2008 - The Year of IT Risk Management?

I've been busy over the holidays enjoying everyones blogs and articles recapping 2007 and making predictions for 2008. Among other things highlighted in those articles, a common point pertains to Securityworks around "true" IT Risk Management (what I mean by "true" is the message is coming from companies who didn't adjust their marketing to be en vogue - e.g., SIEM products or Vulnerability Assessment products).

Before IT Risk Management was "cool" Securityworks has been out their working away on it (for over 4 years now).

One of my favorites that highlights this prediction for 2008 is over at Rational Survivability.

-snip-

Compliance stops being a dirty word & Risk Management moves beyond buzzword
Today we typically see the role of information security described as blocking and tackling; focused on managing threats and vulnerabilities balanced against the need to be "compliant" to some arbitrary set of internal and external policies. In many people's assessment then, compliance equals security. This is an inaccurate and unfortunate misunderstanding.

In 2008, we'll see many of the functions of security -- administrative, policy and operational -- become much more visible and transparent to the business and we'll see a renewed effort placed on compliance within the scope of managing risk because the former is actually a by-product of a well-executed risk management strategy.

We have compliance as an industry today because we manage technology threats and vulnerabilities and don't manage risk. Compliance is actually nothing more than a way of forcing transparency and plugging a gap between the two.

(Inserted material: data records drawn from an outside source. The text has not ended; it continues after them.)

(** C6. Whatever requests clients send, in any order, and whatever the FSAL answers: the
    server never uses a NULL pointer or an entry that was released, no byte that an owner
    has locked for writing, or is being given, is locked by anybody else, and every
    cookie in the table is that of an entry on the list that is being granted. The
    conditions: the FSAL has no blocking locks of its own, the thread that grants locks
    can be handed its message ([scheduled]; a cookie is left dangling when it cannot,
    [dangling_cookie]), ranges are ranges of 64-bit offsets, and no request reclaims. *)
Theorem locks_compatible f rs :
  Forall request_ok rs ->
  exists s, serve_all f rs = Ret s /\ compatible (lock_list F s) /\ off_list F s = [] /\
    forall c a, (c, a) ∈ ht_lock_cookies F s ->
      exists e, e ∈ lock_list F s /\ sle_addr e = a /\ sle_blocked e = STATE_GRANTING /\ sle_ref_count e = 2.
Proof using scheduled.
  intros Hok. destruct (serve_all_inv f rs Hok) as (s & E & I & _). exists s. split_and!; [done|apply (i_compat _ _ _ I)|by apply off_empty|].
  intros c a Hin. destruct (i_table _ _ _ I c a Hin) as (_ & _ & e & He & Ha & Hg & _). exists e. split_and!; try done.
  by apply (granting_ok _ None e Hg ltac:(done) (i_list _ _ _ I e He)).
Qed.

(** C11. A request for a lock: when it succeeds, its owner has exactly the bytes of the
    range with the type that was asked for, and keeps the bytes it had outside of it;
    nothing changes for other owners. When it does not, nobody's bytes change. The
    conditions are those of [locks_compatible], and that this range and those of all
    requests before it end before the end of the file (up to there a request for a weaker
    type is ignored, [downgrade_to_eof_ignored]) and that the owner has no lock that is
    being granted. *)
Theorem lock_exact f rs :
  Forall request_ok rs -> Forall request_bounded rs ->
  exists s, serve_all f rs = Ret s /\ forall ex o st blocking lock,
    bounded lock -> lock_reclaim lock = false -> (forall e, e ∈ lock_list F s -> sle_owner e = Some o -> sle_blocked e <> STATE_GRANTING) ->
    exists s' status c,
      state_lock F fso_lock_support false lock_op2 state_async_schedule export_ready s ex o st blocking lock = Ret (s', status, c) /\
      forall o' t b, holds (lock_list F s') o' t b <->
        if bool_decide (status = STATE_SUCCESS) && bool_decide (o' = o)
        then (t = lock_type lock /\ contains lock b) \/ (~ contains lock b /\ holds (lock_list F s) o t b)
        else holds (lock_list F s) o' t b.
Proof using scheduled.
  intros Hok Hb. destruct (serve_all_inv f rs Hok) as (s & E & I & T). exists s. split; [done|]. intros ex o st blocking lock Hbl Hrc Hno.
  destruct (lock_effect F fso_lock_support lock_op2 state_async_schedule export_ready scheduled s ex o st blocking lock I (proj1 Hbl) Hrc)
    as (s' & status & c & Hl & _ & H). exists s', status, c. split; [done|]. destruct (H Hbl (T Hb)) as [_ Hout].
  intros o' t b. destruct (bool_decide (status = STATE_SUCCESS)); [|by apply Hout]. rewrite (Hout Hno o' t b). cbn.
  by destruct (decide (o' = o)), (bool_decide_reflect (o' = o)).
Qed.

(** C12. An unlock always returns and takes exactly the bytes of its range from the locks
    its owner holds: every other lock stays, those of other owners and the owner's bytes
    outside of the range. Locks that are waited for or being granted are not held;
    those of the owner that overlap the range are cancelled. Here ranges can go up to the
    end of the file. The number of the client's NSM state does not select locks
    ([state_applies] is false), and the conditions are those of [locks_compatible]. *)
Theorem unlock_exact f rs o nsm lock :
  Forall request_ok rs -> valid lock ->
  exists s s' status, serve_all f rs = Ret s /\
    state_unlock F fso_lock_support false lock_op2 state_async_schedule export_ready s o false nsm lock = Ret (s', status) /\
    forall o' t b, holds (lock_list F s') o' t b <-> holds (lock_list F s) o' t b /\ ~ (o' = o /\ contains lock b).
Proof using scheduled.
  intros Hok Hv. destruct (serve_all_inv f rs Hok) as (s & E & I & _).
  destruct (unlock_effect F fso_lock_support lock_op2 state_async_schedule export_ready scheduled s o false nsm lock I Hv) as (s' & status & Hu & _ & _ & He).
  exists s, s', status. split_and!; [done|done|by apply He].
Qed.

End promises.

(** ** Runs *)

Module Example.

(** An FSAL that grants everything and keeps what it was asked. *)
Definition log : Type := list (Z * fsal_lock_op_t * fsal_lock_param_t).
Definition grant_all (f : log) (o : Z) (op : fsal_lock_op_t) (lock : fsal_lock_param_t) : log * state_status_t * fsal_lock_param_t :=
  (f ++ [(o, op, lock)], STATE_SUCCESS, lock).
Definition sent (f : log) : log * state_status_t := (f, STATE_SUCCESS).
Definition not_sent (f : log) : log * state_status_t := (f, STATE_OTHER 22).

Definition range (t : fsal_lock_t) (start length : Z) : fsal_lock_param_t := MkLock t start length false.

(** One owner has a lock, another waits for a part of it and gets it. *)
Definition handover : list (request (O := Z)) :=
  [RLock 1 1 None STATE_NON_BLOCKING (range FSAL_LOCK_W 0 100); RLock 1 2 None STATE_NLM_BLOCKING (range FSAL_LOCK_W 50 10);
   RUnlock 1 false 0 (range FSAL_LOCK_W 40 30)].

#[local] Abbreviation run fsal_op sched := (serve_all log true false fsal_op sched (fun _ => true) []).

(** Conditions on concrete ranges. *)
Ltac concrete := repeat match goal with |- contains _ _ => unfold contains | |- _ /\ _ => split end; vm_compute; first [reflexivity | discriminate].

Lemma handover_ok : Forall request_ok handover /\ Forall request_bounded handover.
Proof. unfold handover. rewrite !Forall_cons, !Forall_nil. unfold request_ok, request_bounded, bounded, valid. split_and!; try exact I; concrete. Qed.

Lemma locks_compatible_witness :
  exists s, run grant_all sent (handover ++ [RGranted 0 true]) = Ret s /\ compatible (lock_list log s) /\
    map (fun e => (sle_owner e, lock_start (sle_lock e), lock_end (sle_lock e))) (lock_list log s) = [(Some 2, 50, 59); (Some 1, 0, 39); (Some 1, 70, 99)].
Proof.
  destruct (locks_compatible log true grant_all sent (fun _ => true) ltac:(done) [] (handover ++ [RGranted 0 true])) as (s & E & C & _).
  { apply Forall_app. split; [apply handover_ok|]. by rewrite Forall_cons, Forall_nil. }
  exists s. split; [exact E|]. split; [exact C|]. vm_compute in E. injection E as <-. reflexivity.
Defined.

Lemma lock_exact_witness :
  exists s s' status c, run grant_all sent handover = Ret s /\
    state_lock log true false grant_all sent (fun _ => true) s 1 1 None STATE_NON_BLOCKING (range FSAL_LOCK_R 20 10) = Ret (s', status, c) /\
    holds (lock_list log s') 1 FSAL_LOCK_R 25 /\ ~ holds (lock_list log s') 1 FSAL_LOCK_W 25 /\ holds (lock_list log s') 1 FSAL_LOCK_W 10.
Proof.
  destruct (lock_exact log true grant_all sent (fun _ => true) ltac:(done) [] handover (proj1 handover_ok) (proj2 handover_ok)) as (s & E & H).
  pose proof E as Es. vm_compute in Es. injection Es as Es.
  destruct (H 1%nat 1 None STATE_NON_BLOCKING (range FSAL_LOCK_R 20 10)) as (s' & status & c & El & Hh).
  { unfold bounded, valid. concrete. }
  { reflexivity. }
  { intros e He Ho Hg. rewrite <-Es in He. cbn in He. repeat (apply elem_of_cons in He as [->|He]; [discriminate|]). by apply elem_of_nil in He. }
  exists s, s', status, c. split; [exact E|]. split; [exact El|].
  assert (status = STATE_SUCCESS) as ->. { rewrite <-Es in El. vm_compute in El. by injection El. }
  assert (contains (range FSAL_LOCK_R 20 10) 25) as Hin by (unfold contains; concrete).
  split; [apply Hh; left; exact (conj eq_refl Hin)|]. split; [intros Hn; apply Hh in Hn as [[? _]|[Hc _]]; [discriminate|by apply Hc]|].
  apply Hh. right. split; [intros [Hc _]; vm_compute in Hc; by apply Hc|]. rewrite <-Es. eexists. split; [right; left|]. split_and!; concrete.
Defined.

Lemma unlock_exact_witness :
  exists s s' status, run grant_all sent handover = Ret s /\
    state_unlock log true false grant_all sent (fun _ => true) s 1 false 0 (range FSAL_LOCK_W 10 0) = Ret (s', status) /\
    holds (lock_list log s') 1 FSAL_LOCK_W 9 /\ ~ holds (lock_list log s') 1 FSAL_LOCK_W 80.
Proof.
  destruct (unlock_exact log true grant_all sent (fun _ => true) ltac:(done) [] handover 1 0 (range FSAL_LOCK_W 10 0) (proj1 handover_ok))
    as (s & s' & status & E & Eu & H).
  { unfold valid. concrete. }
  exists s, s', status. split; [exact E|]. split; [exact Eu|]. pose proof E as Es. vm_compute in Es. injection Es as Es. split.
  - apply H. split; [|intros [_ [Hc _]]; vm_compute in Hc; by apply Hc]. rewrite <-Es. eexists. split; [right; left|]. split_and!; concrete.
  - intros Hn. apply H in Hn as [_ Hn]. apply Hn. split; [done|]. unfold contains. concrete.
Defined.

(** ** Where the code does not do what it means to *)

(** A lock up to the end of the file is not replaced by a weaker one: the offset after its
    end wraps to 0, so the loop takes the two for ranges that do not touch. The owner
    keeps the lock for writing after a downgrade. *)
Lemma downgrade_to_eof_ignored :
  exists s s' c, run grant_all sent [RLock 1 1 None STATE_NON_BLOCKING (range FSAL_LOCK_W 100 0)] = Ret s /\
    state_lock log true false grant_all sent (fun _ => true) s 1 1 None STATE_NON_BLOCKING (range FSAL_LOCK_R 100 0) = Ret (s', STATE_SUCCESS, c) /\
    map (fun e => (sle_owner e, lock_type (sle_lock e), lock_start (sle_lock e))) (lock_list log s') =
      [(Some 1, FSAL_LOCK_W, 100); (Some 1, FSAL_LOCK_R, 100)].
Proof. eexists _, _, _. split; [vm_compute; reflexivity|]. split; vm_compute; reflexivity. Qed.

(** A downgrade of the same range with its length written out. *)
Lemma downgrade_replaces :
  exists s s' c, run grant_all sent [RLock 1 1 None STATE_NON_BLOCKING (range FSAL_LOCK_W 100 50)] = Ret s /\
    state_lock log true false grant_all sent (fun _ => true) s 1 1 None STATE_NON_BLOCKING (range FSAL_LOCK_R 100 50) = Ret (s', STATE_SUCCESS, c) /\
    map (fun e => (sle_owner e, lock_type (sle_lock e), lock_start (sle_lock e))) (lock_list log s') = [(Some 1, FSAL_LOCK_R, 100)].
Proof. eexists _, _, _. split; [vm_compute; reflexivity|]. split; vm_compute; reflexivity. Qed.

(** A lock that the FSAL refuses for now is the first of the list, without the reference to
    the file that the first lock takes; the unlock gives one back all the same. *)
Definition refuse (f : log) (o : Z) (op : fsal_lock_op_t) (lock : fsal_lock_param_t) : log * state_status_t * fsal_lock_param_t :=
  (f, match op with FSAL_OP_LOCK => STATE_LOCK_CONFLICT | _ => STATE_SUCCESS end, lock).

Lemma blocked_lock_unbalanced :
  exists s, run refuse sent [RLock 1 1 None STATE_NLM_BLOCKING (range FSAL_LOCK_W 0 10); RUnlock 1 false 0 (range FSAL_LOCK_W 0 10)] = Ret s /\
    lock_list log s = [] /\ list_refs log s = -1.
Proof. eexists. split; [vm_compute; reflexivity|]. split; vm_compute; reflexivity. Qed.

(** A lock that is being granted is cancelled: the FSAL, which has locked the range for it,
    is not told, and the reference of the list that is empty now is kept. *)
Lemma cancelled_grant_keeps_fsal_lock :
  exists s, run grant_all sent (handover ++ [RUnlock 1 false 0 (range FSAL_LOCK_W 0 0); RCancel 2 (range FSAL_LOCK_W 50 10)]) = Ret s /\
    lock_list log s = [] /\ list_refs log s = 1 /\
    map (fun '(o, op, l) => (o, op, lock_start l)) (fsal log s) =
      [(1, FSAL_OP_LOCK, 0); (1, FSAL_OP_UNLOCK, 40); (2, FSAL_OP_LOCK, 50); (1, FSAL_OP_UNLOCK, 0)].
Proof. eexists. split; [vm_compute; reflexivity|]. split_and!; vm_compute; reflexivity. Qed.

(** The FSAL still refuses a lock when it is to be granted: a grant that the server started
    asks without blocking, so the answer is a conflict and the entry is dropped instead
    of waiting on; its client is never told. *)
Definition refuse_second (f : log) (o : Z) (op : fsal_lock_op_t) (lock : fsal_lock_param_t) : log * state_status_t * fsal_lock_param_t :=
  (f ++ [(o, op, lock)], if (o =? 2) && bool_decide (op = FSAL_OP_LOCK) then STATE_LOCK_CONFLICT else STATE_SUCCESS, lock).

Lemma waiting_lock_dropped :
  exists s, run refuse_second sent handover = Ret s /\ map sle_owner (lock_list log s) = [Some 1; Some 1] /\ ht_lock_cookies log s = [].
Proof. eexists. split; [vm_compute; reflexivity|]. split; vm_compute; reflexivity. Qed.

(** The message cannot be handed to its thread: the entry is released while its cookie stays
    in the table, and an answer with that cookie uses the entry. *)
Lemma dangling_cookie :
  (exists s, run grant_all not_sent handover = Ret s /\ map sle_owner (lock_list log s) = [Some 1; Some 1] /\ ht_lock_cookies log s = [(0, 1)%nat]) /\
  run grant_all not_sent (handover ++ [RGranted 0 true]) = Crash.
Proof. split; [eexists; split; [vm_compute; reflexivity|]; split; vm_compute; reflexivity|vm_compute; reflexivity]. Qed.

End Example.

For most, it's the best they've got.

What's traditionally preventing the transition from threat/vulnerability management to risk management is the principal focus on technology with a lack of a good risk assessment framework and thus a lack of understanding of business impact.

The availability of mature risk assessment frameworks (OCTAVE, FAIR, etc.) combined with the maturity of IT and governance frameworks (CoBIT, ITIL) and the readiness of the business and IT/Security cultures to accept risk management as a language and actionset with which they need to be conversant will yield huge benefits this year.

-snip-

Well said (but then again I'm biased)!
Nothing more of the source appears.